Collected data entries
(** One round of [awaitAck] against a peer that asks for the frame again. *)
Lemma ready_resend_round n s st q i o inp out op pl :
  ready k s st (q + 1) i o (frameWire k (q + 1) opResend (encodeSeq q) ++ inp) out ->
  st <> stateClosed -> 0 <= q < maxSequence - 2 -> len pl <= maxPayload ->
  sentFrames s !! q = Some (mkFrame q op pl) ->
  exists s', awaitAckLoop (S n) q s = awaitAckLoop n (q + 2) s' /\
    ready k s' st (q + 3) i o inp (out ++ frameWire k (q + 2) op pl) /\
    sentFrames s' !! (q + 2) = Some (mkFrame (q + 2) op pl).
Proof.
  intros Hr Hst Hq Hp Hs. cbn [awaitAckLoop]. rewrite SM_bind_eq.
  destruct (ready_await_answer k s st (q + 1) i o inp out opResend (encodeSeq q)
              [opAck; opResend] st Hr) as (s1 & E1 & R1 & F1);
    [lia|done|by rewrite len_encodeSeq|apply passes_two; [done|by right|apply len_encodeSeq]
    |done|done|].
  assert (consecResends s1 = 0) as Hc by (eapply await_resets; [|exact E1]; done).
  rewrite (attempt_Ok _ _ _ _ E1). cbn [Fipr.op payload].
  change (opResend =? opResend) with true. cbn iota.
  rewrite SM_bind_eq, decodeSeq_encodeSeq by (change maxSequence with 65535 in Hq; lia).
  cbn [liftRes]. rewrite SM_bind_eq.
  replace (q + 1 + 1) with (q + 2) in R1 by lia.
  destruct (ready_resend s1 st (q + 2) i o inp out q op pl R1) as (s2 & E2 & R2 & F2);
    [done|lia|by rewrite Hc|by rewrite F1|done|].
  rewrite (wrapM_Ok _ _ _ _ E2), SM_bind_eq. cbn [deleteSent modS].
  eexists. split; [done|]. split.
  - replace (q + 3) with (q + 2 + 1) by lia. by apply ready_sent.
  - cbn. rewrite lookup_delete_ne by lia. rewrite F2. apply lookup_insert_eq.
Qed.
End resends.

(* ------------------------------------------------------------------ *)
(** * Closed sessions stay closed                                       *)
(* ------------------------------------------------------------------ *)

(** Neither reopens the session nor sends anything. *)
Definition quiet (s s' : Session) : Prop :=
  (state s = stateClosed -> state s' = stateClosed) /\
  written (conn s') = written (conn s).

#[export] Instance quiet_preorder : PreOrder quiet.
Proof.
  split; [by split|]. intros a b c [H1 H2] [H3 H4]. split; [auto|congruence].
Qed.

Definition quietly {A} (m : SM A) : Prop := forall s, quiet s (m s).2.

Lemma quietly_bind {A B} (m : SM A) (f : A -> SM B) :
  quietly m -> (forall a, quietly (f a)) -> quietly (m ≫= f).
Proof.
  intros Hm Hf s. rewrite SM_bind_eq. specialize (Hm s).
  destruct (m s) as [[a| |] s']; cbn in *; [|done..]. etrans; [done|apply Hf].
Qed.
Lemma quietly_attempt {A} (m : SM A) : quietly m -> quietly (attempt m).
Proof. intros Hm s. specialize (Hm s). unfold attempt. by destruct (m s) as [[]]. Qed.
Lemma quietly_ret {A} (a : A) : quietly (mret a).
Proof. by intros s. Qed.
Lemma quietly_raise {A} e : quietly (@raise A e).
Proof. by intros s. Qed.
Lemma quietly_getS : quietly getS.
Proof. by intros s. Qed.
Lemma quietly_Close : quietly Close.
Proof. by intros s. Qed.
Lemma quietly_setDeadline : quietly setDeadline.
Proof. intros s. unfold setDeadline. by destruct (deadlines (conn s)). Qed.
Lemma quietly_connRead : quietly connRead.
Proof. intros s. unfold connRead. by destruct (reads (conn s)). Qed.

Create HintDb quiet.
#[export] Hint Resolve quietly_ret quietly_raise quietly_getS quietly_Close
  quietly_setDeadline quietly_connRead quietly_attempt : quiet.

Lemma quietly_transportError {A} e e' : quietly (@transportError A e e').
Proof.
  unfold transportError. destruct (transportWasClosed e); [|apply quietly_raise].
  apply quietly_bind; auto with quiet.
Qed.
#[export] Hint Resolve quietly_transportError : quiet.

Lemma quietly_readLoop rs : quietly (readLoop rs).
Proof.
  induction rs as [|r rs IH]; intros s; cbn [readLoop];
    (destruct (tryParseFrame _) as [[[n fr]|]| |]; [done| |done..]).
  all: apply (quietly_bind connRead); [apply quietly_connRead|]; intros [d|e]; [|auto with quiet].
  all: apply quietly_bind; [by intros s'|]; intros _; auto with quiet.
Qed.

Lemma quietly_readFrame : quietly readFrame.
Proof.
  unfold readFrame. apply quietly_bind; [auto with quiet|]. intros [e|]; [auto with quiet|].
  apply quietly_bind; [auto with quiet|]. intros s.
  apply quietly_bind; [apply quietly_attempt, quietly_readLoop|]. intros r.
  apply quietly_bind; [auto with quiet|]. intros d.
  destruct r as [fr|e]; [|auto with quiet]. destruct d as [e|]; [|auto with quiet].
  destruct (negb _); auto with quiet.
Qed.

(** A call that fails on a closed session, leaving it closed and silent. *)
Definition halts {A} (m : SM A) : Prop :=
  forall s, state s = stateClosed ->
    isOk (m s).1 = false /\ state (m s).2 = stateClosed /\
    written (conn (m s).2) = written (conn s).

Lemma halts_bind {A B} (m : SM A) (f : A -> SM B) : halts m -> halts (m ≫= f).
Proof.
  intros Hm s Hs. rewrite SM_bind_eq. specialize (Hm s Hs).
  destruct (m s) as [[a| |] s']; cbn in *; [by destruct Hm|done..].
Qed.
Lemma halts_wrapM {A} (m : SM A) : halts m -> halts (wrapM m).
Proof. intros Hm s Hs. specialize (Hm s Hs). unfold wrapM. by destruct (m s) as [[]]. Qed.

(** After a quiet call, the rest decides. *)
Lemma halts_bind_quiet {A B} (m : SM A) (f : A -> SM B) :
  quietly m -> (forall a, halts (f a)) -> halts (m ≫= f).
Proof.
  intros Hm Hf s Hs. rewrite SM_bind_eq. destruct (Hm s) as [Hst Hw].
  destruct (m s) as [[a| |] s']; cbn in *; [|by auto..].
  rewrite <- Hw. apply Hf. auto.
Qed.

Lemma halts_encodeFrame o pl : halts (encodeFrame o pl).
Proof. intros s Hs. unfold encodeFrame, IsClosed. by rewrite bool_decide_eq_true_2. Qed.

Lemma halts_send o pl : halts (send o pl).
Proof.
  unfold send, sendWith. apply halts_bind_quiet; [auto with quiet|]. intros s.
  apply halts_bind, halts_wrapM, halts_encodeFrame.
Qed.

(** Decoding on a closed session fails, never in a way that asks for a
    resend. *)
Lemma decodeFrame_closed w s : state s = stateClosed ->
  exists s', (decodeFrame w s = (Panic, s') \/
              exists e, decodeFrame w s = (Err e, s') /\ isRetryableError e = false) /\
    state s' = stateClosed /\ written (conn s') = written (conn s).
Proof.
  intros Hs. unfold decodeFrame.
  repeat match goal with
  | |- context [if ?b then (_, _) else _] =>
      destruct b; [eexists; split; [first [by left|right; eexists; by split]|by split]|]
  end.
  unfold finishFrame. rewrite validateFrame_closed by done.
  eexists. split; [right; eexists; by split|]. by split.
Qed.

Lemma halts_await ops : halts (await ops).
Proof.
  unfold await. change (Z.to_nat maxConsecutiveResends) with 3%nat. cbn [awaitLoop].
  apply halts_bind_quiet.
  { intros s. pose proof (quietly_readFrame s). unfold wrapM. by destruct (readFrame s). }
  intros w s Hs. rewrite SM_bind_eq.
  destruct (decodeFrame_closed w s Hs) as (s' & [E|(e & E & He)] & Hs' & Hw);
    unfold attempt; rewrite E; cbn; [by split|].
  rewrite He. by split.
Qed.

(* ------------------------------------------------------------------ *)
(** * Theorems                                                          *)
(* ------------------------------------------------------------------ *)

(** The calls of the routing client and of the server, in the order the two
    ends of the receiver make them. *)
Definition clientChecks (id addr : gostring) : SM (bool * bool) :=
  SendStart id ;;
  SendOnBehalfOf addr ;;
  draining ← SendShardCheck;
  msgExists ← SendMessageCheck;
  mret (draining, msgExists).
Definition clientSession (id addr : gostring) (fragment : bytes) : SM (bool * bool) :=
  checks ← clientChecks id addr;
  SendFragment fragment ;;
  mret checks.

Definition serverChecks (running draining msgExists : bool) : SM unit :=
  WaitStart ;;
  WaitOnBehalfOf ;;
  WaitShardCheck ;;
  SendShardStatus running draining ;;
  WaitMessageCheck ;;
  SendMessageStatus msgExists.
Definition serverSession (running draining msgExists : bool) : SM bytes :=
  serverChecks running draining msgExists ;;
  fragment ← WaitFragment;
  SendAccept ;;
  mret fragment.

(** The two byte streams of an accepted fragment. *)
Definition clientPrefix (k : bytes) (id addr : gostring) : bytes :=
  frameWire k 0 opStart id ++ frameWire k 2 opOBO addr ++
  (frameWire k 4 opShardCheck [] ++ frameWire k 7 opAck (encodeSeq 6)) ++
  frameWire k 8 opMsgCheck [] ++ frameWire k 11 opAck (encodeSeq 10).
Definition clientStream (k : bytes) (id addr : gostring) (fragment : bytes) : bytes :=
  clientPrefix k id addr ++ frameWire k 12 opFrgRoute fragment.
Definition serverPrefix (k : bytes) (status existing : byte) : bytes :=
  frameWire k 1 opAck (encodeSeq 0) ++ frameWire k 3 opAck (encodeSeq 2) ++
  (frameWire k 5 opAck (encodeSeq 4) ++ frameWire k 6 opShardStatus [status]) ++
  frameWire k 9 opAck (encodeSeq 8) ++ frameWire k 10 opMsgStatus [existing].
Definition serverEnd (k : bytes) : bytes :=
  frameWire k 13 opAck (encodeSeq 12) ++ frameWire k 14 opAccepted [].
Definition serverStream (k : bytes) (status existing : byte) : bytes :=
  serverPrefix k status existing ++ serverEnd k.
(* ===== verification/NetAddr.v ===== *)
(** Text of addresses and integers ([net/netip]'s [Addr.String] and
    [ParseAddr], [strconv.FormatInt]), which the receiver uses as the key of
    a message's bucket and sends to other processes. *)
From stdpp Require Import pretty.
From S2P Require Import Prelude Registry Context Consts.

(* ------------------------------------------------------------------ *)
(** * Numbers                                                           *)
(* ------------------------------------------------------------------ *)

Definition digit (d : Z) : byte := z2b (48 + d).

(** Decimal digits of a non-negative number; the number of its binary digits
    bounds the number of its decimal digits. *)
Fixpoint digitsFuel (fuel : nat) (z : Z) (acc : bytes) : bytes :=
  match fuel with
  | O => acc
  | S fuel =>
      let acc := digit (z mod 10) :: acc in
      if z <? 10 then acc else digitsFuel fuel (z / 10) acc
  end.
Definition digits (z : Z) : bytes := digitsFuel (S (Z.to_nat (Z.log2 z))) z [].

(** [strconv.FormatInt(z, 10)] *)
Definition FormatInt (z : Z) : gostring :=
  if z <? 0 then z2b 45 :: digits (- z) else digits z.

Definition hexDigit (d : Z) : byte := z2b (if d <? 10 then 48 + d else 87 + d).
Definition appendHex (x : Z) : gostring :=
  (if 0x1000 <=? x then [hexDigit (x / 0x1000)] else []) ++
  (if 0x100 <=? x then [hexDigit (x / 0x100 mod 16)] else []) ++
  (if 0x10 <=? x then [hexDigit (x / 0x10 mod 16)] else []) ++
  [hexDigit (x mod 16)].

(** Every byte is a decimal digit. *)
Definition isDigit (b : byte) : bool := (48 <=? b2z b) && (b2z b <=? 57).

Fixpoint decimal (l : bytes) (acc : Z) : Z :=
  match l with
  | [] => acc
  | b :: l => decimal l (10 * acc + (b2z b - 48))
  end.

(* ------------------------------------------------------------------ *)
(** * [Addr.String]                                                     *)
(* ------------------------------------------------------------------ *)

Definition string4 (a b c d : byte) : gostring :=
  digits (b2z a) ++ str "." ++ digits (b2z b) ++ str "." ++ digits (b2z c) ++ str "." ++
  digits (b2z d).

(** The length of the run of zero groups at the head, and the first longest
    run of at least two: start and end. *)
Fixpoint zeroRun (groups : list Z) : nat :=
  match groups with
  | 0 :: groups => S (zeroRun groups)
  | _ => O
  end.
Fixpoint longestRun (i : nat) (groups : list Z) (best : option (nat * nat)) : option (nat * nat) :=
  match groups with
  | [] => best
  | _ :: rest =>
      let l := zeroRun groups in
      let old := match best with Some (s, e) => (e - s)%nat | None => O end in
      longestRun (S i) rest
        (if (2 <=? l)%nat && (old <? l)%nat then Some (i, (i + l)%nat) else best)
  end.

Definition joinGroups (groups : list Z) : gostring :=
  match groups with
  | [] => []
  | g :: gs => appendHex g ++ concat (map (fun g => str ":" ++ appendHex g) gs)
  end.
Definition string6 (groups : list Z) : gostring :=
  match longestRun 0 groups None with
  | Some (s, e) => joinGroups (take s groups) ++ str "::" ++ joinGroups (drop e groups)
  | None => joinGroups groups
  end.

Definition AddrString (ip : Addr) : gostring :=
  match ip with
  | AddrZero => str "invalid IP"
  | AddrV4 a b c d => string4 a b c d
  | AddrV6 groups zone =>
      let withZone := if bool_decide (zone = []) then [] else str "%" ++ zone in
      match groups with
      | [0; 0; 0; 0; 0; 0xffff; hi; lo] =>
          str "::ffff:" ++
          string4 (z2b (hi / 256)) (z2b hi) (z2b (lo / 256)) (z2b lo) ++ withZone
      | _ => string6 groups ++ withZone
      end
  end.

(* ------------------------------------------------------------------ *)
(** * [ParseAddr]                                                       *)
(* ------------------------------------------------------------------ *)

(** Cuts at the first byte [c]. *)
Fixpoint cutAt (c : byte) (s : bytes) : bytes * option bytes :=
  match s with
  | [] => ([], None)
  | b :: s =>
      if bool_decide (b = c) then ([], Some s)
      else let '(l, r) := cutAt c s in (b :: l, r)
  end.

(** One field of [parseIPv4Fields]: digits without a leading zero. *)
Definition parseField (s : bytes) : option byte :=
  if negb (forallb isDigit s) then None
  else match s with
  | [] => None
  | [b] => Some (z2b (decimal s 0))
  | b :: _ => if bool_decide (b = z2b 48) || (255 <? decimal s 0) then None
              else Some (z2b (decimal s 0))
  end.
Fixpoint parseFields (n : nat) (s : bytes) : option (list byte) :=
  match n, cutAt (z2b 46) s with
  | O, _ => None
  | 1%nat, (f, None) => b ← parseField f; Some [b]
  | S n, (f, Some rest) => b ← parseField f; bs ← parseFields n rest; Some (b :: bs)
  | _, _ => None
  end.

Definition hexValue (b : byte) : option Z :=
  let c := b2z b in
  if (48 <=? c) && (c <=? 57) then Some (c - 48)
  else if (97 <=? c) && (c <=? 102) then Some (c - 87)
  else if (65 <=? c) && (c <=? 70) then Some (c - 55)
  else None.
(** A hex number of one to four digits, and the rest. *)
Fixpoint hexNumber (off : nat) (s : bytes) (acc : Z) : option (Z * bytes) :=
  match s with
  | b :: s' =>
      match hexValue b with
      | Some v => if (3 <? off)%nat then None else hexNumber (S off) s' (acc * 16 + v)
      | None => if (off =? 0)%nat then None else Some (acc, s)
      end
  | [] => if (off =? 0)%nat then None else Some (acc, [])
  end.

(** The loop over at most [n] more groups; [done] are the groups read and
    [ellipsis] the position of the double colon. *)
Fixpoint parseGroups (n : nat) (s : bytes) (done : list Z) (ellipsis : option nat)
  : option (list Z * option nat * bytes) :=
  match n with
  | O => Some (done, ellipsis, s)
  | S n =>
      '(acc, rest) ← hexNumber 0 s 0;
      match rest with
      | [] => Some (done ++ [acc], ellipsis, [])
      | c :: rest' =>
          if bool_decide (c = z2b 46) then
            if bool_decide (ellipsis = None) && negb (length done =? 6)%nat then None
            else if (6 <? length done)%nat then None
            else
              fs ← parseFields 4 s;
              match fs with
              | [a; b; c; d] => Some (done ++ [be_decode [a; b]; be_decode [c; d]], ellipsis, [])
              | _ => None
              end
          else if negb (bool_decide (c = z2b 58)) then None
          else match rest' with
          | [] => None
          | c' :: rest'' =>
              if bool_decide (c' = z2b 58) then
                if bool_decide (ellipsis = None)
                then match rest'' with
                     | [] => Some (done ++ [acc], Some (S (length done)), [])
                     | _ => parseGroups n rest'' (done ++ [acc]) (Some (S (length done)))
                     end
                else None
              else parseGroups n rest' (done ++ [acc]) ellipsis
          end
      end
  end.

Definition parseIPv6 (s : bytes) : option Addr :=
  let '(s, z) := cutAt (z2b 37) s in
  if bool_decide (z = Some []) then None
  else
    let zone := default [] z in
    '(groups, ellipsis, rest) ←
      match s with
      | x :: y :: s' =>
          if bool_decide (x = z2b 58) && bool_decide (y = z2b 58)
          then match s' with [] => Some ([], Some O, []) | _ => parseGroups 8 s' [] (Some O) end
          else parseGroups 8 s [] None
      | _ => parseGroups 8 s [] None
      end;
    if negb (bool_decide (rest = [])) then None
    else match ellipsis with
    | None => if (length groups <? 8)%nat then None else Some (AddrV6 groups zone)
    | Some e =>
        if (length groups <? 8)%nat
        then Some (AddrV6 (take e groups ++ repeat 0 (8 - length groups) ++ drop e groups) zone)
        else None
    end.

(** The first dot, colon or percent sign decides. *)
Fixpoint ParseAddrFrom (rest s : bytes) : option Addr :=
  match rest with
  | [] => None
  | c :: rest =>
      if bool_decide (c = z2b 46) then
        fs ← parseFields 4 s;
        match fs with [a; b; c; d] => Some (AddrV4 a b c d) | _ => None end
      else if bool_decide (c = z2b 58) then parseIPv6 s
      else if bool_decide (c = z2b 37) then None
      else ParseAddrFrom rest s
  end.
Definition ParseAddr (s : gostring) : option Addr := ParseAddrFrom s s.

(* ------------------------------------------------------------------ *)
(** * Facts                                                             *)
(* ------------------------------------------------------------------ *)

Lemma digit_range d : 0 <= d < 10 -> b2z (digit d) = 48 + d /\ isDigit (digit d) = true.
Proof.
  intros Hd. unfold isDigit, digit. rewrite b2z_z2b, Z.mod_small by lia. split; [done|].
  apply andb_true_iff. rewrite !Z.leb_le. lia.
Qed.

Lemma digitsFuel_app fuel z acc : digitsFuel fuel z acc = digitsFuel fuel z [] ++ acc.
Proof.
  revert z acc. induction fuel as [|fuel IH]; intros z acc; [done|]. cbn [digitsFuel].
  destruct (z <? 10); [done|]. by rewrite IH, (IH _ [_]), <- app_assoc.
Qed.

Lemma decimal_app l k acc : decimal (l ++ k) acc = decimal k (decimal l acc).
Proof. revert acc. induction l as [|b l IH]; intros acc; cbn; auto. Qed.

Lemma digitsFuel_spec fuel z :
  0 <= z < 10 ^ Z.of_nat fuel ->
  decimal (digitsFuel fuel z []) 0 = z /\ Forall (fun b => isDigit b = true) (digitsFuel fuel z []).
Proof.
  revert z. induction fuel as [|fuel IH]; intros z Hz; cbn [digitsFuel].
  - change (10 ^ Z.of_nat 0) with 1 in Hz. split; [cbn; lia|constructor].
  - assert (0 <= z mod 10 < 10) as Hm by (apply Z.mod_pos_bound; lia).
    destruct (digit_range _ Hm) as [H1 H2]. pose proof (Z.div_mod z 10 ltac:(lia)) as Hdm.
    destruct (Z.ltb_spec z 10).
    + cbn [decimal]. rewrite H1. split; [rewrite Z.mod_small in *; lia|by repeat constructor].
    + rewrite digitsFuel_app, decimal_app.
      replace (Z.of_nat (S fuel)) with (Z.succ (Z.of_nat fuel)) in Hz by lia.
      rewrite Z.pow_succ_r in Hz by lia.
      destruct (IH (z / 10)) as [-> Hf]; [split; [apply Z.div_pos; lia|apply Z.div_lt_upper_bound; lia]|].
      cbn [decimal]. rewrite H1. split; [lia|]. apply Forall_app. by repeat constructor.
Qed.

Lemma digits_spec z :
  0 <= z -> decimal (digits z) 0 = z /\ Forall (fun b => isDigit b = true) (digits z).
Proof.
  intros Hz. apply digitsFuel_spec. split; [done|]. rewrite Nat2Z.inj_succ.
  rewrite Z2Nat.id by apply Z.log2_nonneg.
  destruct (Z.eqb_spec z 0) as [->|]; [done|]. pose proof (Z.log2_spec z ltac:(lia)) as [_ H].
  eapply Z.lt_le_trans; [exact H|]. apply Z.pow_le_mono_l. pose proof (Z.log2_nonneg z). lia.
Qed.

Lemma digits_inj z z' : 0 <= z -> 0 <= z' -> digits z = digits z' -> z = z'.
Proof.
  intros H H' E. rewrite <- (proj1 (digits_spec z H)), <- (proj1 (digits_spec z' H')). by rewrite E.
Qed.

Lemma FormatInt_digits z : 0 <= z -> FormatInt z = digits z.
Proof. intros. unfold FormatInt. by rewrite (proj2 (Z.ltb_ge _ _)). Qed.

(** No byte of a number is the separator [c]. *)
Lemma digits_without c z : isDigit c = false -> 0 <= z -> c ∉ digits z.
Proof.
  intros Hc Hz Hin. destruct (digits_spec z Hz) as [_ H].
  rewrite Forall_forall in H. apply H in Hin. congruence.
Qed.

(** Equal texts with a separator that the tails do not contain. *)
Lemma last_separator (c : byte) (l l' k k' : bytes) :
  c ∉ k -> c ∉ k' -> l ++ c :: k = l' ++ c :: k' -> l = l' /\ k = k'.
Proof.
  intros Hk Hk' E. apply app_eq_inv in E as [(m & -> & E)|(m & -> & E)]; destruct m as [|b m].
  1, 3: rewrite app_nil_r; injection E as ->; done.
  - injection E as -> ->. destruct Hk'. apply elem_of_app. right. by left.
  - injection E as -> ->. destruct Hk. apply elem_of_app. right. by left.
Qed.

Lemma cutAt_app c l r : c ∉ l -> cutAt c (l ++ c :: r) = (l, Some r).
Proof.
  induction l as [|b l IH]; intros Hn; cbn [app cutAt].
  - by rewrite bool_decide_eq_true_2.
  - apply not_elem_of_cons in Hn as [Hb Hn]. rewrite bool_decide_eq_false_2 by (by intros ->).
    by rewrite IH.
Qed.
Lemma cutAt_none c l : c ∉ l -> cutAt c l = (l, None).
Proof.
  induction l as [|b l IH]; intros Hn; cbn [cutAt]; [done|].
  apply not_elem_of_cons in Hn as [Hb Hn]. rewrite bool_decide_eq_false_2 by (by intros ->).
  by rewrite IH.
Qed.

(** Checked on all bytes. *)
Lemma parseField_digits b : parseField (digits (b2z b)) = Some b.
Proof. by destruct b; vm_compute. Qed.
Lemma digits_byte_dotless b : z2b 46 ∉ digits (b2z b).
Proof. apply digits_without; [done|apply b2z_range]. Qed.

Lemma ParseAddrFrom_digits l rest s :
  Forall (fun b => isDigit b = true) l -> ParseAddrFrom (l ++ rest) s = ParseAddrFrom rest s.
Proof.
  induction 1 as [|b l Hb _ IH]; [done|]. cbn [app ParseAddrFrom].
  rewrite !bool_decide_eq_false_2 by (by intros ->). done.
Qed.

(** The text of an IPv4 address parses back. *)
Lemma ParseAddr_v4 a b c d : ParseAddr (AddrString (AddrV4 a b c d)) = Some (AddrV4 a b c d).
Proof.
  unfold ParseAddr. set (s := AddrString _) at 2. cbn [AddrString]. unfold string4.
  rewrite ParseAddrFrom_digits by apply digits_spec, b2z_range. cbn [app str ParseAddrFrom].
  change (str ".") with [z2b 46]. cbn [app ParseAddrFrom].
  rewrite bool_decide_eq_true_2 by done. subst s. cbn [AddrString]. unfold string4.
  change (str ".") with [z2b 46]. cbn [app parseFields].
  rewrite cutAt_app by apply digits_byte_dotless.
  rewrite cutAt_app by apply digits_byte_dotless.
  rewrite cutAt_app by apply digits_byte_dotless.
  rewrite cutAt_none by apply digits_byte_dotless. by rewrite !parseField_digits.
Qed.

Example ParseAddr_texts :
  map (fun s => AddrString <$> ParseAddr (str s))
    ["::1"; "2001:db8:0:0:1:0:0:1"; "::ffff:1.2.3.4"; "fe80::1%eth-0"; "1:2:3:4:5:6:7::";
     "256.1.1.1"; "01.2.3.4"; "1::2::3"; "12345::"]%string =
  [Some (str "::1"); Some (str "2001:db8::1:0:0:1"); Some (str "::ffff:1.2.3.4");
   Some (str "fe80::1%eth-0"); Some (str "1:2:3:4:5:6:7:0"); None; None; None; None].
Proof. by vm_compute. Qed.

Problem >>
Retype the entries exactly from the first line, stopping after the line with "intros Hr Hst".

Task result >>
(** One round of [awaitAck] against a peer that asks for the frame again. *)
Lemma ready_resend_round n s st q i o inp out op pl :
  ready k s st (q + 1) i o (frameWire k (q + 1) opResend (encodeSeq q) ++ inp) out ->
  st <> stateClosed -> 0 <= q < maxSequence - 2 -> len pl <= maxPayload ->
  sentFrames s !! q = Some (mkFrame q op pl) ->
  exists s', awaitAckLoop (S n) q s = awaitAckLoop n (q + 2) s' /\
    ready k s' st (q + 3) i o inp (out ++ frameWire k (q + 2) op pl) /\
    sentFrames s' !! (q + 2) = Some (mkFrame (q + 2) op pl).
Proof.
  intros Hr Hst Hq Hp Hs. cbn [awaitAckLoop]. rewrite SM_bind_eq.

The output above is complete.